*** Opening Provided records ***
(** *** What [generate_api_tasks] returns *)

Lemma elem_of_tasks_of_property self pid task :
  task ∈ tasks_of_property self pid ↔
    property_id task = pid
    ∧ alias task ∈ aliases self ∧ currency task ∈ currencies self
    ∧ measurement task ∈ measurements self ∧ property_type task ∈ property_types self
    ∧ property_subtype task
        ∈ default [] (property_type_subtypes self !! property_type task)
    ∧ no_of_bedrooms task = VNone ∧ size_param task = VNone
    ∧ sales_activity_type task = VNone ∧ lat task = VNone ∧ lon task = VNone.
Proof.
  unfold tasks_of_property. split.
  - intros Hin.
    apply list_elem_of_bind in Hin as (a & Hin & Ha).
    apply list_elem_of_bind in Hin as (c & Hin & Hc).
    apply list_elem_of_bind in Hin as (m & Hin & Hm).
    apply list_elem_of_bind in Hin as (pt & Hin & Hpt).
    apply list_elem_of_bind in Hin as (pst & Hin & Hpst).
    apply list_elem_of_singleton in Hin as ->. simpl. by repeat split.
  - intros (Hpid & Ha & Hc & Hm & Hpt & Hpst & Hb & Hs & Hact & Hlat & Hlon).
    apply list_elem_of_bind. exists (alias task). split; [|done].
    apply list_elem_of_bind. exists (currency task). split; [|done].
    apply list_elem_of_bind. exists (measurement task). split; [|done].
    apply list_elem_of_bind. exists (property_type task). split; [|done].
    apply list_elem_of_bind. exists (property_subtype task). split; [|done].
    apply list_elem_of_singleton. destruct task. simpl in *. by subst.
Qed.

(** X9.  The tasks [generate_api_tasks] returns for a list of properties
    that is not empty are exactly the combinations of a property whose id
    is set with an alias, a currency, a measurement, a property type and a
    subtype listed for that type, the optional parameters left out; a
    property without id, or with id 0, gets no task. *)
Theorem generate_api_tasks_exact (self : CMASalesImporter) (properties : list record)
    (max_combinations_per_property : Z) (tasks : list task) :
  generate_api_tasks self properties max_combinations_per_property = Some tasks →
  ∀ task, task ∈ tasks ↔
    ∃ property_data, property_data ∈ properties
      ∧ truthy (get property_data "id") = true
      ∧ property_id task = get property_data "id"
      ∧ alias task ∈ aliases self ∧ currency task ∈ currencies self
      ∧ measurement task ∈ measurements self ∧ property_type task ∈ property_types self
      ∧ property_subtype task
          ∈ default [] (property_type_subtypes self !! property_type task)
      ∧ no_of_bedrooms task = VNone ∧ size_param task = VNone
      ∧ sales_activity_type task = VNone ∧ lat task = VNone ∧ lon task = VNone.
Proof.
  unfold generate_api_tasks. intros Htasks task.
  assert (tasks = properties ≫= (λ property_data,
            if truthy (get property_data "id")
            then tasks_of_property self (get property_data "id") else [])) as ->.
  { destruct properties; [discriminate|]. by injection Htasks as <-. }
  rewrite list_elem_of_bind. split.
  - intros (pd & Hin & Hpd). exists pd. split; [done|].
    destruct (truthy (get pd "id")); [|by apply elem_of_nil in Hin].
    split; [done|]. by apply elem_of_tasks_of_property.
  - intros (pd & Hpd & Hid & Hrest). exists pd. split; [|done].
    rewrite Hid. by apply elem_of_tasks_of_property.
Qed.

Lemma generate_api_tasks_exact_witness :
  let properties := [property_row 1; {[ "name" := VStr "no id" ]}] in
  let tasks := default [] (generate_api_tasks scenario_importer properties 2) in
  generate_api_tasks scenario_importer properties 2 = Some tasks
  ∧ ∀ task, task ∈ tasks ↔
    ∃ property_data, property_data ∈ properties
      ∧ truthy (get property_data "id") = true
      ∧ property_id task = get property_data "id"
      ∧ alias task ∈ aliases scenario_importer ∧ currency task ∈ currencies scenario_importer
      ∧ measurement task ∈ measurements scenario_importer
      ∧ property_type task ∈ property_types scenario_importer
      ∧ property_subtype task
          ∈ default [] (property_type_subtypes scenario_importer !! property_type task)
      ∧ no_of_bedrooms task = VNone ∧ size_param task = VNone
      ∧ sales_activity_type task = VNone ∧ lat task = VNone ∧ lon task = VNone.
Proof.
  split; [reflexivity|].
  apply (generate_api_tasks_exact scenario_importer
           [property_row 1; {[ "name" := VStr "no id" ]}] 2).
  reflexivity.
Defined.

End CmaSales.

(** ** The CMA2 rents importer: [src Extract/import_cma2_rents.py]

    As shipped the file does not parse: the [except] of line 265 does not
    stand at the indentation of its [try] (line 232).  The flusher,
    [_flusher_worker] and [_flush_batch_to_db] (lines 84-142), whose text
    is intact, is what is modelled here. *)

Module Cma2Rents.

(** *** The flusher thread: [_flusher_worker] (lines 84-122) *)

(** What [data_queue.get(timeout=1.0)] gives: [Empty], the [None] sentinel,
    or a record. *)
Inductive got := Empty | Sentinel | Item (r : record).

Record flusher := { batch : list record; batch_start_time : Q }.

(** One pass of the loop observes the item and two clock readings (the test
    of line 105 and the restart of the interval). *)
Record pass := { received : got; now : Q; now_flushed : Q }.

(** [_flush_batch_to_db(batch)] (lines 124-142) as the worker sees it. *)
Definition _flush_batch_to_db (batch : list record) : list (list record) :=
  match batch with
  | [] => []
  | _ => [batch]
  end.

Definition flusher_pass (batch_size : Z) (w : flusher) (p : pass)
  : flusher * list (list record) * control :=
  match received p with
  | Sentinel => (w, _flush_batch_to_db (batch w), Break)
  | Item r =>
      let batch' := batch w ++ [r] in
      if (batch_size <=? Z.of_nat (length batch'))%Z || Qgtb (now p - batch_start_time w) 5
      then ({| batch := []; batch_start_time := now_flushed p |},
            _flush_batch_to_db batch', Continue)
      else ({| batch := batch'; batch_start_time := batch_start_time w |}, [], Continue)
  | Empty =>
      match batch w with
      | [] => (w, [], Continue)
      | _ => ({| batch := []; batch_start_time := now_flushed p |},
              _flush_batch_to_db (batch w), Continue)
      end
  end.

Inductive worker_status := Running (w : flusher) | Finished.

Fixpoint flusher_run (batch_size : Z) (w : flusher) (passes : list pass)
  : worker_status * list (list record) :=
  match passes with
  | [] => (Running w, [])
  | p :: passes' =>
      let '(w', flushed, c) := flusher_pass batch_size w p in
      match c with
      | Break => (Finished, flushed)
      | Continue =>
          let '(st, later) := flusher_run batch_size w' passes' in
          (st, flushed ++ later)
      end
  end.

Definition _flusher_worker (batch_size : Z) (started : Q) (passes : list pass)
  : worker_status * list (list record) :=
  flusher_run batch_size {| batch := []; batch_start_time := started |} passes.

(** *** What the flusher does with the records it receives *)

Definition records_of (d : got) : list record :=
  match d with
  | Item r => [r]
  | _ => []
  end.

Lemma concat_flush_batch b : concat (_flush_batch_to_db b) = b.
Proof. destruct b; [done|]. simpl. by rewrite app_nil_r. Qed.

Lemma _flush_batch_to_db_nonempty b : Forall (λ batch, batch ≠ []) (_flush_batch_to_db b).
Proof. destruct b; [constructor|]. by apply Forall_singleton. Qed.

Lemma flusher_pass_hands_over batch_size w p w' flushed c :
  flusher_pass batch_size w p = (w', flushed, c) →
  Forall (λ batch, batch ≠ []) flushed
  ∧ concat flushed ++ (if c is Break then [] else batch w')
    = batch w ++ records_of (received p).
Proof.
  unfold flusher_pass. destruct (received p) as [| |r]; simpl.
  - destruct (batch w) as [|r b] eqn:Hb; intros [= <- <- <-]; simpl.
    + rewrite Hb. by split; [constructor|].
    + split; [by apply Forall_singleton|]. by rewrite !app_nil_r.
  - intros [= <- <- <-]. split; [apply _flush_batch_to_db_nonempty|].
    by rewrite concat_flush_batch.
  - destruct (_ || _); intros [= <- <- <-]; simpl.
    + split; [apply _flush_batch_to_db_nonempty|]. by rewrite concat_flush_batch, app_nil_r.
    + by split; [constructor|].
Qed.

(** X11.  The flusher of the CMA2 importer loses and repeats nothing:
    the batches it has handed to the insert, put together, and the records
    still in its batch are the records it started with followed by those
    it received, in order; a worker stopped by the sentinel has handed
    over every record it received; and no batch is empty. *)
Theorem cma2_flusher_hands_over_in_order (batch_size : Z) (w : flusher)
    (passes : list pass) (st : worker_status) (flushed : list (list record)) :
  flusher_run batch_size w passes = (st, flushed) →
  Forall (λ batch, batch ≠ []) flushed
  ∧ match st with
    | Running w' =>
        concat flushed ++ batch w' = batch w ++ concat (records_of ∘ received <$> passes)
    | Finished =>
        ∃ seen, seen `prefix_of` passes
                ∧ concat flushed = batch w ++ concat (records_of ∘ received <$> seen)
    end.
Proof.
  revert w st flushed. induction passes as [|p passes IH]; intros w st flushed; simpl.
  - intros [= <- <-]. split; [constructor|]. by rewrite !app_nil_r.
  - destruct (flusher_pass batch_size w p) as [[w' fl] c] eqn:Hpass.
    destruct (flusher_pass_hands_over _ _ _ _ _ _ Hpass) as [Hne Hkeep].
    destruct c.
    + destruct (flusher_run batch_size w' passes) as [st' later] eqn:Hrun.
      intros [= <- <-]. destruct (IH _ _ _ Hrun) as [Hne' Hst].
      split; [by apply Forall_app|].
      destruct st' as [w''|].
      * rewrite concat_app, <-app_assoc, Hst, app_assoc, Hkeep. by rewrite <-app_assoc.
      * destruct Hst as (seen & Hpre & Hcat). exists (p :: seen).
        split; [by apply prefix_cons|].
        rewrite concat_app, Hcat, app_assoc, Hkeep. simpl. by rewrite <-app_assoc.
    + intros [= <- <-]. split; [done|].
      exists [p]. split; [apply prefix_cons, prefix_nil|].
      rewrite app_nil_r in Hkeep. rewrite Hkeep. simpl. by rewrite app_nil_r.
Qed.

Lemma cma2_flusher_hands_over_in_order_witness :
  let r1 : record := {[ "property_id" := VInt 1 ]} in
  let r2 : record := {[ "property_id" := VInt 2 ]} in
  let r3 : record := {[ "property_id" := VInt 3 ]} in
  let passes :=
    [ {| received := Item r1; now := 1; now_flushed := 1 |};
      {| received := Item r2; now := 2; now_flushed := 2 |};
      {| received := Empty; now := 3; now_flushed := 3 |};
      {| received := Item r3; now := 4; now_flushed := 4 |};
      {| received := Sentinel; now := 5; now_flushed := 5 |} ] in
  let flushed := [ [r1; r2]; [r3] ] in
  Forall (λ batch, batch ≠ []) flushed
  ∧ ∃ seen, seen `prefix_of` passes
            ∧ concat flushed = [] ++ concat (records_of ∘ received <$> seen).
Proof.
  intros r1 r2 r3 passes flushed.
  apply (cma2_flusher_hands_over_in_order 2 {| batch := []; batch_start_time := 0 |} passes
           Finished flushed).
  reflexivity.
Defined.

End Cma2Rents.

(** ** The transaction rent importer: [src Extract/import_transaction_rent.py] *)

Module TransactionRent.
Import Database.

(** *** [AdaptiveRateLimiter] (lines 47-142)

    Rates and clock readings are the rational numbers the Python floats
    stand for; the rounding of binary64 arithmetic is not modelled. *)
Record AdaptiveRateLimiter := {
  current_rate : Q;
  min_rate : Q;
  max_rate : Q;
  last_adjustment : Q;
  adjustment_interval : Q;
  timeout_errors : list Q;     (* deque(maxlen=100) of clock readings *)
  success_requests : list Q;   (* deque(maxlen=100) of clock readings *)
  total_requests : nat;
  total_timeouts : nat;
  total_429_errors : nat
}.

(** [deque.append] with [maxlen]: the oldest entry leaves a full deque. *)
Definition deque_append (maxlen : nat) (d : list Q) (x : Q) : list Q :=
  let d' := d ++ [x] in drop (length d' - maxlen) d'.

(** [__init__], entered when the clock reads [started]. *)
Definition AdaptiveRateLimiter_init (initial_rate min_rate max_rate started : Q)
  : AdaptiveRateLimiter :=
  {| current_rate := initial_rate; min_rate := min_rate; max_rate := max_rate;
     last_adjustment := started; adjustment_interval := 30;
     timeout_errors := []; success_requests := [];
     total_requests := 0; total_timeouts := 0; total_429_errors := 0 |}.

Definition record_request (self : AdaptiveRateLimiter) (success : bool)
    (error_type : option string) (current_time : Q) : AdaptiveRateLimiter :=
  let timeout := bool_decide (error_type = Some "timeout") in
  let throttled := bool_decide (error_type = Some "429") in
  {| current_rate := current_rate self; min_rate := min_rate self;
     max_rate := max_rate self; last_adjustment := last_adjustment self;
     adjustment_interval := adjustment_interval self;
     timeout_errors :=
       if negb success && timeout
       then deque_append 100 (timeout_errors self) current_time
       else timeout_errors self;
     success_requests :=
       if success then deque_append 100 (success_requests self) current_time
       else success_requests self;
     total_requests := total_requests self + 1;
     total_timeouts :=
       if negb success && timeout then total_timeouts self + 1 else total_timeouts self;
     total_429_errors :=
       if negb success && negb timeout && throttled
       then total_429_errors self + 1 else total_429_errors self |}.

Definition should_adjust (self : AdaptiveRateLimiter) (now : Q) : bool :=
  Qgtb (now - last_adjustment self) (adjustment_interval self).

(** Lines 103-107: the timeouts of the last two minutes over the successes
    in the window plus those timeouts. *)
Definition recent_timeouts (self : AdaptiveRateLimiter) (current_time : Q) : nat :=
  length (List.filter (λ t, Qgtb 120 (current_time - t)) (timeout_errors self)).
*** Closing Provided records ***
▶ _Task item_
Exact lines only, please: output the listing from the first line to the line with "generate_api_tasks self properties", both included.

▶ _Result for this task_
(** *** What [generate_api_tasks] returns *)

Lemma elem_of_tasks_of_property self pid task :
  task ∈ tasks_of_property self pid ↔
    property_id task = pid
    ∧ alias task ∈ aliases self ∧ currency task ∈ currencies self
    ∧ measurement task ∈ measurements self ∧ property_type task ∈ property_types self
    ∧ property_subtype task
        ∈ default [] (property_type_subtypes self !! property_type task)
    ∧ no_of_bedrooms task = VNone ∧ size_param task = VNone
    ∧ sales_activity_type task = VNone ∧ lat task = VNone ∧ lon task = VNone.
Proof.
  unfold tasks_of_property. split.
  - intros Hin.
    apply list_elem_of_bind in Hin as (a & Hin & Ha).
    apply list_elem_of_bind in Hin as (c & Hin & Hc).
    apply list_elem_of_bind in Hin as (m & Hin & Hm).
    apply list_elem_of_bind in Hin as (pt & Hin & Hpt).
    apply list_elem_of_bind in Hin as (pst & Hin & Hpst).
    apply list_elem_of_singleton in Hin as ->. simpl. by repeat split.
  - intros (Hpid & Ha & Hc & Hm & Hpt & Hpst & Hb & Hs & Hact & Hlat & Hlon).
    apply list_elem_of_bind. exists (alias task). split; [|done].
    apply list_elem_of_bind. exists (currency task). split; [|done].
    apply list_elem_of_bind. exists (measurement task). split; [|done].
    apply list_elem_of_bind. exists (property_type task). split; [|done].
    apply list_elem_of_bind. exists (property_subtype task). split; [|done].
    apply list_elem_of_singleton. destruct task. simpl in *. by subst.
Qed.

(** X9.  The tasks [generate_api_tasks] returns for a list of properties
    that is not empty are exactly the combinations of a property whose id
    is set with an alias, a currency, a measurement, a property type and a
    subtype listed for that type, the optional parameters left out; a
    property without id, or with id 0, gets no task. *)
Theorem generate_api_tasks_exact (self : CMASalesImporter) (properties : list record)
    (max_combinations_per_property : Z) (tasks : list task) :
  generate_api_tasks self properties max_combinations_per_property = Some tasks →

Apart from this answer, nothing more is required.